Juniata Valley Financial Corp.
Current Report on Form 8-K
Item 4.02 | Non-Reliance on Previously Issued Financial Statements or a Related Audit Report or Completed Interim Review |
On May 17, 2024, the Audit Committee (the “Audit Committee”) of the Board of Directors of Juniata Valley Financial Corp. (the “Company” or “Juniata”), based on the recommendation of management, and after consultation with the Company’s independent registered public accounting firm, concluded that the Company’s previously issued audited consolidated financial statements as of and for the years ended December 31, 2023 and 2022 and its previously issued unaudited interim condensed consolidated financial statements for each of the first three quarters in the year ended December 31, 2023 (collectively, the “Affected Financials”) were materially misstated and, accordingly, should no longer be relied upon. Similarly, related reports filed with the Securities Exchange Commission, earnings releases, press releases, shareholder communications, investor presentations or other communications describing relevant portions of the Affected Financials should no longer be relied upon.
The Company intends to restate its consolidated financial statements as of and for the year ended December 31, 2023 and 2022, in connection with the filing of an amended 2023 Form 10-K/A. Similarly, the Company will include restated unaudited financial information for each of the first three quarters of 2023 in its amended 2023 10-K/A.
In conjunction with the preparation of its unaudited condensed consolidated financial statements for the three months ended March 31, 2024, the Company identified an error (the “Error”) in each of the Affected Financials related to the Company’s capitalization of costs, which should have been expensed in the period incurred. The Error resulted from the capitalization of $1.6 million of fees paid to a vendor in the fourth quarter of 2022 for successful completion of the negotiation of the Company’s contract with its core processing vendor. The capitalized amount should have been recognized as an expense when it was paid in 2022. This Error resulted in an overstatement of the Company’s accrued interest receivable and other assets and total stockholder’s equity by $1.3 million for the periods in the Affected Financials. The Error also resulted in an understatement of the Company’s professional fees by $1.6 million and an overstatement of its net income by $1.3 million for the year-ended December 31, 2022.

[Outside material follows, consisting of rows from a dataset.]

(** Resolve the path to bower components. *)
Definition resolveBowerComponentPath (path : string) : string :=
  match Fs.readJson E (resolve E [path; ".bowerrc"]) with
  | Some bowerrc =>
      let directory :=
        match m_directory bowerrc with
        | Some d => if String.eqb d "" then "bower_components" else d
        | None => "bower_components"
        end in
      resolve E [path; directory]
  | None => resolve E [path; "bower_components"]
  end.

(** Resolve a local file dependency. *)
Definition resolveFileDependency (location : string) (options : Options)
           (parent : option Ancestor) : Promise DependencyTree :=
  let src :=
    if isHttp E location then location
    else match parent with
         | Some p =>
             match a_src p with
             | Some psrc =>
                 if isHttp E psrc then resolveUrl E psrc location
                 else resolve E [cwd options; location]
             | None => resolve E [cwd options; location]
             end
         | None => resolve E [cwd options; location]
         end in
  if negb (isDefinition E src)
  then typeFrom self src options parent
  else
    (* Resolve direct typings using [typings] property. *)
    Fulfilled
      {| type := Some PROJECT_NAME;
         ambient := ambient DEFAULT_DEPENDENCY;
         missing := missing DEFAULT_DEPENDENCY;
         src := Some src;
         name := name DEFAULT_DEPENDENCY;
         version := version DEFAULT_DEPENDENCY;
         main := main DEFAULT_DEPENDENCY;
         browser := browser DEFAULT_DEPENDENCY;
         typings := VString src;
         browserTypings := browserTypings DEFAULT_DEPENDENCY;
         parent := parent;
         dependencies := dependencies DEFAULT_DEPENDENCY;
         devDependencies := devDependencies DEFAULT_DEPENDENCY;
         ambientDependencies := ambientDependencies DEFAULT_DEPENDENCY;
         ambientDevDependencies := ambientDevDependencies DEFAULT_DEPENDENCY |}.

(** Resolve a dependency in NPM. *)
Definition resolveNpmDependency (name : string) (options : Options)
           (parent : option Ancestor) : Promise DependencyTree :=
  match findUp E (cwd options) (join E ["node_modules"; name]) with
  | Some modulePath =>
      if isDefinition E modulePath
      then resolveFileDependency modulePath options parent
      else npmFrom self modulePath options parent
  | None => Fulfilled (missingAt (Some "npm") None None)
  end.

(** Resolve a dependency in Bower.  The rejection handler of the source is
    not represented: [resolveBowerComponentPath] never rejects. *)
Definition resolveBowerDependency (name : string) (options : Options)
           (parent : option Ancestor) : Promise DependencyTree :=
  let componentPath := resolveBowerComponentPath (cwd options) in
  let modulePath := resolve E [componentPath; name] in
  if isDefinition E modulePath
  then resolveFileDependency modulePath options parent
  else bowerFrom self modulePath componentPath options parent.

(** Resolve a single dependency object. *)
Definition resolveDependency (dependency : Dependency) (options : Options)
           (parent : option Ancestor) : Promise DependencyTree :=
  if String.eqb (d_type dependency) "npm"
  then resolveNpmDependency (d_location dependency) options parent
  else if String.eqb (d_type dependency) "bower"
  then resolveBowerDependency (d_location dependency) options parent
  else resolveFileDependency (d_location dependency) options parent.

(** Recursively resolve dependencies from a list and component path. *)
Definition resolveBowerDependencyMap (componentPath : string)
           (dependencies : gmap string DependencyValue) (options : Options)
           (parent : DependencyTree) : Promise DependencyBranch :=
  resolveEach
    (fun name _ =>
       let modulePath := resolve E [componentPath; name; "bower.json"] in
       let resolveOptions := childOptions options in
       bowerFrom self modulePath componentPath resolveOptions
                 (Some (asParent parent)))
    dependencies.

(** Recursively resolve dependencies from a list and component path. *)
Definition resolveNpmDependencyMap (src : string)
           (dependencies : gmap string DependencyValue) (options : Options)
           (parent : DependencyTree) : Promise DependencyBranch :=
  let cwd := dirname E src in
  resolveEach
    (fun name _ =>
       let resolveOptions := childOptionsAt options cwd in
       resolveNpmDependency (join E [name; "package.json"]) resolveOptions
                            (Some (asParent parent)))
    dependencies.

(** Resolve type dependency map from a cache directory. *)
Definition resolveTypeDependencyMap (src : string)
           (dependencies : gmap string DependencyValue) (options : Options)
           (parent : DependencyTree) : Promise DependencyBranch :=
  let cwd := dirname E src in
  resolveEach
    (fun name value =>
       (* Map over the dependency list and resolve to the first found
          dependency. *)
       resolveCandidates
         (fun dependency =>
            let resolveOptions := childOptionsAt options cwd in
            resolveDependency (parseDependency E dependency) resolveOptions
                              (Some (asParent parent)))
         (arrify value))
    dependencies.

(** The assignments [tree.dependencies = ...] and so on. *)
Definition setBranches (tree : DependencyTree)
           (deps devDeps ambientDeps ambientDevDeps : DependencyBranch)
  : DependencyTree :=
  {| type := type tree;
     ambient := ambient tree;
     missing := missing tree;
     src := src tree;
     name := name tree;
     version := version tree;
     main := main tree;
     browser := browser tree;
     typings := typings tree;
     browserTypings := browserTypings tree;
     parent := parent tree;
     dependencies := deps;
     devDependencies := devDeps;
     ambientDependencies := ambientDeps;
     ambientDevDependencies := ambientDevDeps |}.
(** The reference-event handler, run on TIM2. *)
Lemma IC_CaptureCallback_Done d t :
  0 <= PIXELS <= 255 -> 0 < RESOLUTION ->
  length (PovDisplayData d) = Z.to_nat RESOLUTION ->
  is_u16 (ICU_TIM2_OVC t) -> is_u16 (TIM2_CCR1 t) ->
  exists v, PovDisplayData d !! 0%nat = Some v /\
    HAL_TIM_IC_CaptureCallback RESOLUTION PIXELS TIM2 d t
    = Done (mkTiming (TIM2_CCR1 t + ICU_TIM2_OVC t * 65536) (TIM2_CCR1 t) 0 0 (sysClockFreq t)
              0 (TIM2_CCR1 t) 0
              (autoReloadValue
                 (((TIM2_CCR1 t + ICU_TIM2_OVC t * 65536) / RESOLUTION) mod 65536)
                 (sysClockFreq t))
              (gpio t ++ column_pins PIXELS v)).
Proof.
  intros HP HR Hlen Hovc Hccr.
  destruct (fb_load_Done RESOLUTION 0 d Hlen) as (v & Hv & Hload); [lia|].
  exists v. split; [exact Hv|].
  unfold HAL_TIM_IC_CaptureCallback. simpl PixelsCounter.
  rewrite Hload, bind_Done, IntervalsDisplay_Done, bind_Done by lia.
  destruct t as [td cap ovc pc freq cnt2 ccr cnt3 arr g]. simpl in Hovc, Hccr.
  cbv [set_TIM2_CNT set_ICU_TIM2_OVC setTIM3InterruptPeriod set_TIM3_ARR set_TIM3_CNT
       set_TimeDifference set_Capture add_gpio set_PixelsCounter
       TimeDifference Capture ICU_TIM2_OVC PixelsCounter sysClockFreq
       TIM2_CNT TIM2_CCR1 TIM3_CNT TIM3_ARR gpio].
  rewrite (to_u16_small ccr) by assumption.
  rewrite elapsed_ticks_exact by assumption.
  rewrite IC_Period_mod by (unfold is_u16 in *; lia).
  reflexivity.
Qed.
(** C6 fails on the code: on the well-formed table of one process with
    burst 1 and arrival 0 the first tick is also the last one
    ([tick = totalBurstTime - 1]) while [lastGanttIndex] is still [-1], so
    closing the slice reads [processes[-1]] and both tick-driven schedulers
    panic. *)
Theorem SJF_single_unit_burst_panics :
  (exists st,
     SJF.init [mkProcess 1 0 1 0] = Some st /\
     SJF.tick st = Int64.sub (SJF.totalBurstTime st) 1 /\
     SJF.lastGanttIndex st = -1 /\
     lookupZ (SJF.processes st) (SJF.lastGanttIndex st) = None /\
     SJF.select st = Some 0 /\
     SJF.close_slice 0 st = None) /\
  (forall fuel, (SJF.SJFSchedule (S fuel) [mkProcess 1 0 1 0]).1 = Panicked) /\
  (forall fuel,
     (SJFPriority.SJFPrioritySchedule (S fuel) [mkProcess 1 0 1 0]).1 = Panicked).
Proof.
  split_and!.
  - eexists. split; [reflexivity|].
    split_and!; [reflexivity.. | by apply close_slice_final_tick_panics].
  - intros fuel. reflexivity.
  - intros fuel. reflexivity.
Qed.

(** C7 fails on the code: on the table of one process with burst 1 that
    arrives at 5, no process is eligible at tick 0 and both scans select
    nobody, but the tick is also the last one of the horizon, so the Gantt
    block reads [processes[-1]] and the run panics in its first tick: the
    horizon stays at 1 instead of growing by the five idle ticks. *)
Theorem SJF_idle_first_tick_panics :
  exists st,
    SJF.init [mkProcess 1 5 1 0] = Some st /\
    (forall i, ~ SJF.eligible st i) /\
    SJF.select st = Some (-1) /\
    SJFPriority.select st = Some (-1) /\
    SJF.body SJF.select st = None /\
    SJF.body SJFPriority.select st = None /\
    SJF.totalBurstTime st = 1 /\
    (forall fuel, SJF.SJFSchedule (S fuel) [mkProcess 1 5 1 0] = (Panicked, st)) /\
    (forall fuel,
       SJFPriority.SJFPrioritySchedule (S fuel) [mkProcess 1 5 1 0] = (Panicked, st)).
Proof.
  eexists. split; [reflexivity|]. split_and!; try reflexivity.
  intros i (r & p & Hr & Hp & Hpos & Harr).
  destruct i as [|i]; simpl in *; [|done].
  simplify_eq. simpl in *. lia.
Qed.

(** ** Work accounting of the tick loop *)

Lemma total_nonneg l : (forall i x, l !! i = Some x -> 0 <= x) -> 0 <= total l.
Proof.
  induction l as [|a l IH]; simpl; intros H; [done|].
  pose proof (H 0%nat a eq_refl).
  assert (0 <= total l) by (apply IH; intros i x Hx; apply (H (S i) x Hx)).
  unfold total in *. lia.
Qed.

Lemma total_lookup_le l j r :
  (forall i x, l !! i = Some x -> 0 <= x) -> l !! j = Some r -> r <= total l.
Proof.
  revert j. induction l as [|a l IH]; intros j H Hj; [done|].
  pose proof (H 0%nat a eq_refl).
  assert (0 <= total l) by (apply total_nonneg; intros i x Hx; apply (H (S i) x Hx)).
  destruct j as [|j]; simpl in *.
  - simplify_eq. unfold total in *. lia.
  - assert (r <= total l)
      by (apply (IH j); [intros i x Hx; apply (H (S i) x Hx) | done]).
    unfold total in *. lia.
Qed.
Lemma groupOne_None (m : Panel.Groups) (f : string) (x : option Z) :
  Panel.groupOne inherited m f x = None <-> inherited f = true.
Proof.
  unfold Panel.groupOne. destruct (inherited f); [tauto|].
  split; [|discriminate].
  destruct (Panel.includes _ x); discriminate.
Qed.

(** One turn of the loop: the pair is added to the groups, and nothing
    else changes. *)
Lemma groupOne_Some (m m' : Panel.Groups) (f : string) (x : option Z) :
  Panel.groupOne inherited m f x = Some m' ->
  (forall f' y,
      y ∈ Panel.groupOf m' f' <->
      y ∈ Panel.groupOf m f' \/ (f' = f /\ y = x)) /\
  (Panel.goodGroups m -> Panel.goodGroups m').
Proof.
  unfold Panel.groupOne. destruct (inherited f); [discriminate|].
  destruct (m !! f) as [l|] eqn:El.
  - (* the key is there *)
    assert (Hg : Panel.groupOf m f = l) by (unfold Panel.groupOf; now rewrite El).
    change (default [] (m !! f)) with (Panel.groupOf m f). rewrite Hg.
    destruct (Panel.includes l x) eqn:Ei.
    + intros [= <-]. apply includes_elem_of in Ei. split; [|auto].
      intros f' y. split; [auto|]. intros [Hy | [-> ->]]; [auto|].
      now rewrite Hg.
    + intros [= <-].
      assert (Hx : x ∉ l).
      { intros Hx. apply includes_elem_of in Hx. congruence. }
      split.
      * intros f' y. rewrite groupOf_insert. case_decide as Hf.
        -- subst f'. rewrite Hg, elem_of_app, list_elem_of_singleton.
           tauto.
        -- split; [auto|]. intros [Hy | [-> _]]; [auto | contradiction].
      * intros Hgood f' l'. rewrite lookup_insert. case_decide as Hf.
        -- intros [= <-]. destruct (Hgood f l El) as [Hnd _]. split.
           ++ apply NoDup_app. repeat split; [assumption| |apply NoDup_singleton].
              intros y Hy Hy'. apply list_elem_of_singleton in Hy'.
              now subst y.
           ++ now destruct l.
        -- apply Hgood.
  - (* the key is new: an empty group is made and the number pushed *)
    change (default [] (<[f:=[]]> m !! f))
      with (Panel.groupOf (<[f:=[]]> m) f).
    rewrite groupOf_insert. rewrite decide_True by reflexivity.
    cbn [Panel.includes existsb]. intros [= <-]. split.
    + intros f' y. rewrite !groupOf_insert. case_decide as Hf.
      * subst f'. unfold Panel.groupOf. rewrite El. cbn.
        rewrite list_elem_of_singleton. split; [auto|].
        intros [Hy | [_ ->]]; [now apply not_elem_of_nil in Hy | reflexivity].
      * split; [auto|]. intros [Hy | [-> _]]; [auto | contradiction].
    + intros Hgood f' l'. rewrite !lookup_insert. case_decide as Hf.
      * intros [= <-]. split; [apply NoDup_singleton | discriminate].
      * repeat case_decide; try contradiction. apply Hgood.
Qed.
Fixpoint pyval_nested_ind (v : pyval) : P v :=
  match v with
  | PNone => HNone
  | PBool b => HBool b
  | PInt z => HInt z
  | PStr s => HStr s
  | PList l =>
      HList l
        ((fix elements (l : list pyval) : Forall P l :=
            match l with
            | [] => Forall_nil _
            | x :: tl => Forall_cons _ (pyval_nested_ind x) (elements tl)
            end) l)
  | PDict d =>
      HDict d
        ((fix members (d : dict) : Forall (fun kv => P (snd kv)) d :=
            match d with
            | [] => Forall_nil _
            | (k, x) :: tl =>
                Forall_cons (P := fun kv => P (snd kv)) (k, x)
                  (pyval_nested_ind x) (members tl)
            end) d)
  end.
End PyvalInd.

(** Membership of a string in a list of strings, as a boolean. *)
Definition mem (s : string) (l : list string) : bool :=
  existsb (fun t => String.eqb t s) l.

(** A declared type given as a list of type names. *)
Definition type_list (type_set : list string) : pyval := PList (map PStr type_set).

(** [format == s] for an optional format. *)
Definition format_is (format : option string) (s : string) : bool :=
  match format with
  | Some f => String.eqb f s
  | None => false
  end.

(** The precedence list, as the specification words it. *)
Definition TypeMapper_map (type_set : list string) (format : option string) : string :=
  if format_is format "date-time" then "timestamp"
  else if format_is format "date" then "date"
  else if format_is format "time" then "time"
  else if mem "number" type_set then "numeric"
  else if mem "integer" type_set && mem "string" type_set then "string"
  else if mem "integer" type_set then "integer"
  else if mem "boolean" type_set then "boolean"
  else if mem "object" type_set then "record"
  else "string".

At this time, the Company has not fully completed its review, and the expected financial impact of the Error, described above, is preliminary and subject to change. The Company cannot provide assurance that other errors will not be identified.
Controls and Procedures
Due to discovery of the Error, the Company’s management re-evaluated the effectiveness of the Company’s internal control over financial reporting (“ICFR”) as of December 31, 2023 and identified a material weakness in the Company’s ICFR that existed as of December 31, 2023. As a result of this newly identified material weakness, Management’s Report on Internal Control Over Financial Reporting on the effectiveness of the Company’s internal control over financial reporting as of December 31, 2023, included in the Company’s 2023 Annual Report on Form 10-K, should no longer be relied upon because management has concluded that the Company’s ICFR and its disclosure controls and procedures were not effective as of December 31, 2023 due to the identified material weakness. The Company will provide further specifics on the material weakness and its remediation plan in its amendment to the 2023 Annual Report.
The Company’s management and the Audit Committee discussed the matters disclosed in this Item 4.02 with Crowe LLP, the Company’s independent registered public accounting firm.